Every day’s bar tells us something about what to expect the next trading day. In other words, today’s bar affects tomorrow’s bar. So how do we know what that effect will be?
Not every bar will give you clear insight into where the market is headed. But there are certain bar patterns that are more informative than others. Allow me to share a few of these bar patterns with you.
You can often determine if the next trading day is going to be an up day or a down day by looking for a “key reversal up” or a “key reversal down.”
A key reversal up is when today’s low is lower than yesterday’s low, but the close is higher than yesterday’s close. When this happens, the next trading day will usually be an up day. Here’s a chart showing a key reversal up :
A key reversal down is when today’s high is higher than yesterday’s high, but the close is lower than yesterday’s close. When this happens, the next trading day will usually be a down day. Here’s a chart showing a key reversal down:
During a key reversal up, the bears try their best to push the price down. But then the bulls come back strong and drive the price higher than the previous day’s close. This indicates the price will go even higher on the next trading day.

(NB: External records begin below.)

(* ===== verification/Rsa.v ===== *)
(** * Rsa: modules/io_crypt/crypt_rsa.c

    RSA on top of the BIGD layer: key generation, the block operation, and the
    key files.  Strings are lists of character codes.

    Parameters, for what lies outside the sources: the values the timer
    register shows, the results of libc's rand() after each seeding, the
    address [bd_resize] gave the digits of a number, the bytes of memory
    malloc returns, and the memory card. *)

From Stdlib Require Import Strings.Ascii Strings.String.
From stdpp Require Import base list numbers option gmap strings.
From S2P Require Import Prelude BigDigits BigMod BigConv Bigd Crypt Rand.
Local Open Scope Z_scope.

Definition codes (s : string) : list Z := map (fun c => Z.of_N (N_of_ascii c)) (list_ascii_of_string s).

(** ** Random octets *)

(** Little-endian words of a byte buffer. *)
Fixpoint words (n : nat) (bytes : list Z) : list Z :=
  match n with
  | O => []
  | S n => le_word (take 4 bytes) :: words n (drop 4 bytes)
  end.

Section Octets.
Context (timer : nat -> Z).

(** One octet, from a word of its own. *)
Definition rand_octet (st : rand_state) : Z * rand_state :=
  let '(rn, st) := rand_fill timer 1 st in (Z.land (nth 0 rn 0) 0xFF, st).

(** The octets up to a word boundary, and the number still to be written. *)
Fixpoint rand_align (nbytes : nat) (addr : Z) (st : rand_state) : list Z * nat * rand_state :=
  match nbytes with
  | O => ([], O, st)
  | S n =>
    if addr mod 4 =? 0 then ([], nbytes, st)
    else
      let '(b, st) := rand_octet st in
      let '(bs, rest, st) := rand_align n (addr + 1) st in
      (b :: bs, rest, st)
  end.

Fixpoint rand_octets (n : nat) (st : rand_state) : list Z * rand_state :=
  match n with
  | O => ([], st)
  | S n =>
    let '(b, st) := rand_octet st in
    let '(bs, st) := rand_octets n st in
    (b :: bs, st)
  end.

(** The seed is not used: its loop is under [if (0 && seed)]. *)
Definition crypt_rsa_rand (addr : Z) (nbytes : nat) (st : rand_state) : list Z * rand_state :=
  let '(head, nbytes, st) := rand_align nbytes addr st in
  let nwords := (nbytes / 4)%nat in
  let remain := (nbytes mod 4)%nat in
  let '(ws, st) := rand_fill timer nwords st in
  let '(tail, st) := rand_octets remain st in
  (head ++ flat_map (le_bytes 4) ws ++ tail, st).
End Octets.

(** ** Key generation *)

Definition small_primes : list Z :=
  [3; 5; 7; 11; 13; 17; 19; 23; 29; 31; 37; 41; 43;
   47; 53; 59; 61; 67; 71; 73; 79; 83; 89; 97; 101;
   103; 107; 109; 113;
   127; 131; 137; 139; 149; 151; 157; 163; 167; 173;
   179; 181; 191; 193; 197; 199; 211; 223; 227; 229;
   233; 239; 241; 251; 257; 263; 269; 271; 277; 281;
   283; 293; 307; 311; 313; 317; 331; 337; 347; 349;
   353; 359; 367; 373; 379; 383; 389; 397; 401; 409;
   419; 421; 431; 433; 439; 443; 449; 457; 461; 463;
   467; 479; 487; 491; 499; 503; 509; 521; 523; 541;
   547; 557; 563; 569; 571; 577; 587; 593; 599; 601;
   607; 613; 617; 619; 631; 641; 643; 647; 653; 659;
   661; 673; 677; 683; 691; 701; 709; 719; 727; 733;
   739; 743; 751; 757; 761; 769; 773; 787; 797; 809;
   811; 821; 823; 827; 829; 839; 853; 857; 859; 863;
   877; 881; 883; 887; 907; 911; 919; 929; 937; 941;
   947; 953; 967; 971; 977; 983; 991; 997].

Record rsa_key := { rsa_n : list Z; rsa_e : list Z; rsa_d : list Z; rsa_p : list Z; rsa_q : list Z;
                    rsa_dP : list Z; rsa_dQ : list Z; rsa_qInv : list Z }.

Record t_crypt_key := { id : Z; name : list Z; primefac : list Z; key : list Z }.

Section Generate.
(** [lrand k] are the results of rand() after the k-th seeding by the
    Rabin-Miller test; [fuel] bounds the draws of one base. *)
Context (timer : nat -> Z) (lrand : nat -> nat -> Z) (digits_addr : Z) (fuel : nat).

During a key reversal down, the bulls try their best to push the price up. But then the bears come back strong, taking back all the the price gains and then some. This indicates the price will be headed lower on the next trading day.
Two more bar patterns that can be used to determine where the price of a stock is headed are a doji with an intraday low and a doji with an intraday high (a “doji” is a one-day bar with virtually the same open and closing price).
As you can see here, the price opened and closed at almost the same exact spot. But the price ran up quite a bit before running out of steam. The pattern looks like Lincoln’s famous top hat.
When you see a pattern like this, you can be reasonably sure the price will go lower on the next trading day. And, of course, if you see a cross pattern (an upside-down Lincoln’s Hat), then the price will probably go higher the next trading day.
In every case I’ve shared here, the momentum from one day spills over to the next.
One last note: When there is very little trading volume, then these patterns are not quite as reliable. But the more volume there is, the more reliable these bar patterns become.